Los mártires de la fe del siglo XX en España, y en particular nuestras Hermanas, vivieron su fe en condiciones de un fuerte laicismo y hostilidad ambiental. Al verse expulsadas de sus comunidades y lugares de servicio y misión, amenazadas y perseguidas, buscaron salvar su vida en casas y pensiones que les sirvieron como refugio, pero los perseguidores dieron con ellas.
Frente a la crispación y violencia del ambiente fueron testigos de misericordia, bondad, perdón y reconciliación haciendo realidad las Bienaventuranzas como parte esencial del Evangelio.

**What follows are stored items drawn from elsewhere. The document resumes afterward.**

Lemma triple_on_unknown (n : Z) :
  triple (W:=W) (fun t => t = t0)
    (_c ← try_store addr (Confirm (Sequence utx) (Hash utx) true);
     updateTransactionResultCode (Tx utx) ErrorReasonStatusUnknown ;;
     metric (IncrementErrorTxs ErrorReasonStatusUnknown) ;;
     updateTransactionStatus s (Tx utx) Failed ;; mret n)
    (fun p t => p = n /\ gone true t /\ final Failed t).
Proof.
  eapply triple_bind; [apply triple_confirm|]. intros c. apply triple_fact. intros _.
  do 2 (apply (triple_bind _ _ _ (fun _ => confirmed true));
    [apply confirmed_steps; touch_leaf|intros []]).
  eapply triple_bind; [eapply triple_pre; [apply cf_released|by apply triple_final]|].
  intros []. by apply triple_ret.
Qed.

Definition ledger_outcome (latestLedger latestCloseTime p : Z) (t : Txm) : Prop :=
  if cannotBeIncluded latestLedger latestCloseTime utx
  then p = 0 /\ retried_or_failed true t else p = 1 /\ t = t0.

Lemma triple_on_ledger l c :
  triple (W:=W) (fun t => t = t0) (on_ledger s addr utx l c) (ledger_outcome l c).
Proof.
  unfold on_ledger, ledger_outcome. destruct (cannotBeIncluded l c utx); [|by apply triple_ret].
  eapply triple_bind; [apply triple_confirm|]. intros r. apply triple_fact. intros ->.
  apply triple_retry_or_fail.
Qed.

(** What one iteration does, by the answer of the node; [w1] is the world after
    [GetTransaction]. *)
Definition answer_outcome (client : Client) (a : res GetTransactionResponse) (w1 : W)
    (p : Z) (t : Txm) : Prop :=
  match a with
  | Err _ =>
      if timeBoundLongPassed utx (fst (env_now w1))
      then p = 0 /\ gone true t /\ final Failed t else p = 1 /\ t = t0
  | Ok resp =>
      match gt_Status resp with
      | TransactionStatusSuccess =>
          p = 0 /\ gone false t /\ final Finalized t /\ success_written resp (read_tx (Tx utx) t)
      | TransactionStatusFailed =>
          p = 0 /\
          if retryable (classifyFailedTransactionResult (gt_ResultXDR resp))
          then retried_or_failed false t else gone false t /\ final Failed t
      | _ =>
          if gt_LatestLedger resp =? 0 then
            match fst (rpc_GetLatestLedger client w1) with
            | Err _ => p = 1 /\ t = t0
            | Ok ledger => ledger_outcome (ll_Sequence ledger) (ll_LedgerCloseTime ledger) p t
            end
          else ledger_outcome (gt_LatestLedger resp) (gt_LatestLedgerCloseTime resp) p t
      end
  end.

Lemma on_not_found_outcome client resp w :
  let out := on_not_found s client addr utx resp (w, t0) in
  (if gt_LatestLedger resp =? 0 then
     match fst (rpc_GetLatestLedger client w) with
     | Err _ => fst out = 1 /\ snd (snd out) = t0
     | Ok ledger => ledger_outcome (ll_Sequence ledger) (ll_LedgerCloseTime ledger) (fst out) (snd (snd out))
     end
   else ledger_outcome (gt_LatestLedger resp) (gt_LatestLedgerCloseTime resp) (fst out) (snd (snd out))).
Proof.
  unfold on_not_found. destruct (_ =? 0); simpl; [|by apply triple_on_ledger].
  rewrite !bind_run. simpl. destruct (rpc_GetLatestLedger client w) as [[ledger|e] w2]; simpl; [|done].
  by apply triple_on_ledger.
Qed.

Lemma check_one_answer client w :
  let out := check_one s client addr utx (w, t0) in
  let '(a, w1) := rpc_GetTransaction client (Hash utx) w in
  answer_outcome client a w1 (fst out) (snd (snd out)).
Proof.
  unfold check_one. simpl. rewrite !bind_run. simpl.
  destruct (rpc_GetTransaction client (Hash utx) w) as [[resp|e] w1]; simpl.
  - destruct (gt_Status resp); simpl; [by apply triple_on_success|by apply triple_on_failed| |];
      apply on_not_found_outcome.
  - unfold on_unknown, now. rewrite !bind_run. simpl. destruct (env_now w1) as [n w2]. simpl.
    destruct (timeBoundLongPassed utx n); [by apply triple_on_unknown|done].
Qed.

(** Whatever the answer: nothing happened, or the record is gone and its
    transaction is settled or queued. *)
Lemma check_one_summary client w :
  let t := snd (snd (check_one s client addr utx (w, t0))) in
  t = t0 \/ exists b, gone b t /\
    ((exists status, isTerminalStatus status = true /\ final status t) \/ requeued t).
Proof.
  pose proof (check_one_answer client w) as Hans. simpl in Hans.
  assert (Hrf : forall b t, retried_or_failed b t -> exists b, gone b t /\
    ((exists status, isTerminalStatus status = true /\ final status t) \/ requeued t)).
  { intros b t [Hg Hq]. exists b. split; [done|]. destruct can_retry; [by right|left; by exists Failed]. }
  assert (Hlo : forall l c p t, ledger_outcome l c p t -> t = t0 \/ exists b, gone b t /\
    ((exists status, isTerminalStatus status = true /\ final status t) \/ requeued t)).
  { intros l c p t. unfold ledger_outcome. destruct (cannotBeIncluded _ _ _); [|naive_solver].
    intros [_ Hq]. right. eauto. }
  assert (Hf : forall b status t, isTerminalStatus status = true -> gone b t -> final status t ->
    exists b, gone b t /\
    ((exists status, isTerminalStatus status = true /\ final status t) \/ requeued t)) by eauto 8.
  destruct (rpc_GetTransaction client (Hash utx) w) as [[resp|e] w1]; simpl in Hans.
  - destruct (gt_Status resp).
    + right. destruct Hans as (_ & Hg & Hfi & _). by apply (Hf false Finalized).
    + right. destruct Hans as (_ & Hq). destruct (retryable _); [by eapply Hrf|].
      destruct Hq. by apply (Hf false Failed).
    + destruct (_ =? 0); [|by eapply Hlo]. destruct (fst (rpc_GetLatestLedger client w1)); [by eapply Hlo|].
      left; apply Hans.
    + destruct (_ =? 0); [|by eapply Hlo]. destruct (fst (rpc_GetLatestLedger client w1)); [by eapply Hlo|].
      left; apply Hans.
  - destruct (timeBoundLongPassed _ _); [|left; apply Hans]. right. destruct Hans as (_ & Hg & Hfi).
    by apply (Hf true Failed).
Qed.
Lemma Enqueue_cases req w t :
  snd (snd (Enqueue s req (w, t))) = t \/
  exists w1 x, live x /\ let r := fresh (dom (txs t)) in
    snd (snd (Enqueue s req (w, t))) =
    snd (snd (enqueueTransaction s r (w1, set_txs (<[r := x]> (txs t)) t))).
Proof.
  unfold Enqueue. rewrite bind_run.
  set (m1 := if String.eqb (rq_ID req) "" then _ else _).
  assert (E1 : snd (snd (m1 (w, t))) = t).
  { subst m1. destruct (String.eqb _ _); simpl; [by destruct (env_uuid w)|done]. }
  destruct (m1 (w, t)) as [id [w1 t1]]. simpl in E1. subst t1. cbn [fst snd].
  destruct (negb _); [by left|]. rewrite bind_run.
  set (m2 := if String.eqb (rq_FromAddress req) "" then _ else _).
  assert (E2 : snd (snd (m2 (w1, t))) = t).
  { subst m2. destruct (String.eqb (rq_FromAddress req) ""); [|reflexivity].
    unfold defaultFromAddress. rewrite bind_run. simpl. by destruct (ks_Accounts w1). }
  destruct (m2 (w1, t)) as [[fa|e] [w2 t2]]; simpl in E2; subst t2; cbn [fst snd]; [|by left].
  destruct (AddressToAccountId fa); [|by left]. rewrite bind_run. cbn.
  destruct (txFingerprint _ _ _ _) as [fp|]; [|by left].
  unfold now. rewrite bind_run. cbn. destruct (env_now w2) as [n w3]. cbn [fst snd].
  rewrite bind_run. unfold new_tx at 1. cbn [fst snd]. right.
  eexists w3, _. split; [|reflexivity]. done.
Qed.

(** *** Every step *)

Hypothesis Hseq : forall st : W * Txm, preempt st = st.
Hypothesis Hsize : (0 < BroadcastChanSize (config s))%nat.

Lemma minv_enqueueTransaction r w t x held lost :
  let L := broadcastChan t ++ held ++ lost in
  minv L t -> garbage L r t -> (length (broadcastChan t) <= BroadcastChanSize (config s))%nat ->
  txs t !! r = Some x -> live x ->
  let t' := snd (snd (enqueueTransaction s r (w, t))) in
  minv (broadcastChan t' ++ held ++ lost) t' /\
  (length (broadcastChan t') <= BroadcastChanSize (config s))%nat /\
  accountStore t' = accountStore t.
Proof.
  intros L Hinv Hg Hcap Hx Hl. simpl. destruct (stopped t) eqn:Hs.
  { unfold enqueueTransaction, the_tx. rewrite bind_run. cbn -[read_tx]. rewrite bind_run.
    cbn -[read_tx]. by rewrite Hs. }
  destruct (transactions t !! ID (read_tx r t)) as [existing|] eqn:Hid.
  - pose proof (enqueue_existing s r w t existing) as He. rewrite Hseq in He.
    rewrite (He Hs Hid). destruct (decide _); simpl; [|by split_and!].
    split_and!; [|done..]. apply (minv_garbage L r t); try done.
    intros q Hq. by apply write_tx_other.
  - assert (Hq : forall d, d ∈ broadcastChan t -> is_Some (txs t !! d) /\
       transactions t !! ID (read_tx d t) = Some d).
    { intros d Hd. destruct (mi_owned _ _ Hinv d) as (y & Hy & _ & Hiy).
      - left. unfold L. set_solver.
      - split; [by exists y|]. by rewrite (the_read _ _ _ Hy). }
    destruct (enqueue_new s Hseq r w t Hs Hid Hsize Hcap Hq) as [_ He].
    rewrite (the_read _ _ _ Hx) in Hid. by apply (minv_enqueued r t _ x).
Qed.

Lemma ginv_enqueue t held poll lost req w :
  ginv (mkMgr t held poll lost) -> ginv (mkMgr (snd (snd (Enqueue s req (w, t)))) held poll lost).
Proof.
  intros [Hinv Hcap Hpoll]. unfold places in *. simpl in *.
  destruct (Enqueue_cases req w t) as [->|(w1 & x & Hl & ->)]; [by split|].
  set (r := fresh (dom (txs t))). set (L := broadcastChan t ++ held ++ lost) in *.
  set (ta := set_txs (<[r := x]> (txs t)) t).
  assert (Hg : garbage L r t) by (by apply fresh_garbage).
  assert (Ha : minv L ta).
  { apply (minv_garbage L r t); try done. intros q Hq. simpl. by rewrite lookup_insert_ne. }
  destruct (minv_enqueueTransaction r w1 ta x held lost Ha Hg Hcap) as (A & B & C); [|done|].
  { simpl. apply lookup_insert_eq. }
  split; [exact A|exact B|]. eapply poll_ok_grow; [exact Hpoll|].
  intros a q u. unfold inflight, inflight_map, get_store. simpl. by rewrite C.
Qed.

Ante las propuestas de infidelidad a la vocación, se manifestaron como testigos firmes de la Fe, invitándonos a confesarla con valentía y coherencia de vida cristiana uniendo de forma inseparable fe y caridad.
Frente al egoísmo y mercantilismo de la sociedad, vivieron la vida y la vocación en gratuidad; la recibieron como un don y la entregaron como regalo, en amor y libertad, para manifestar el amor más fuerte que la muerte, a su Maestro y Señor Jesús.
Ante el empeño de muchos perseguidores por hacer desaparecer a Dios de la vida de los hombres, ellas pusieron de relieve la firmeza de su Fe, la fuerza de su esperanza y la plenitud de su fidelidad al Amor.
Frente a la superficialidad religiosa y la falta de fe en el ambiente del momento, ellas cultivaron la vida interior y dieron mucha importancia a la fidelidad en las cosas pequeñas del diario vivir.
Ante la angustia y el miedo ellas pusieron su fe en Dios, rezaron, acrecentaron su unión fraterna y celebraron la Eucaristía para tomar fuerzas, perdonar y afrontar con fe y serenidad la muerte.
No improvisaron la fortaleza y serenidad de la hora final. Fue un don del Espíritu Santo que pidieron y acogieron; estaban habituadas a ello porque como Hijas de la Caridad habían vivido la misión de cada día en apertura total al Espíritu Santo que guió sus vidas.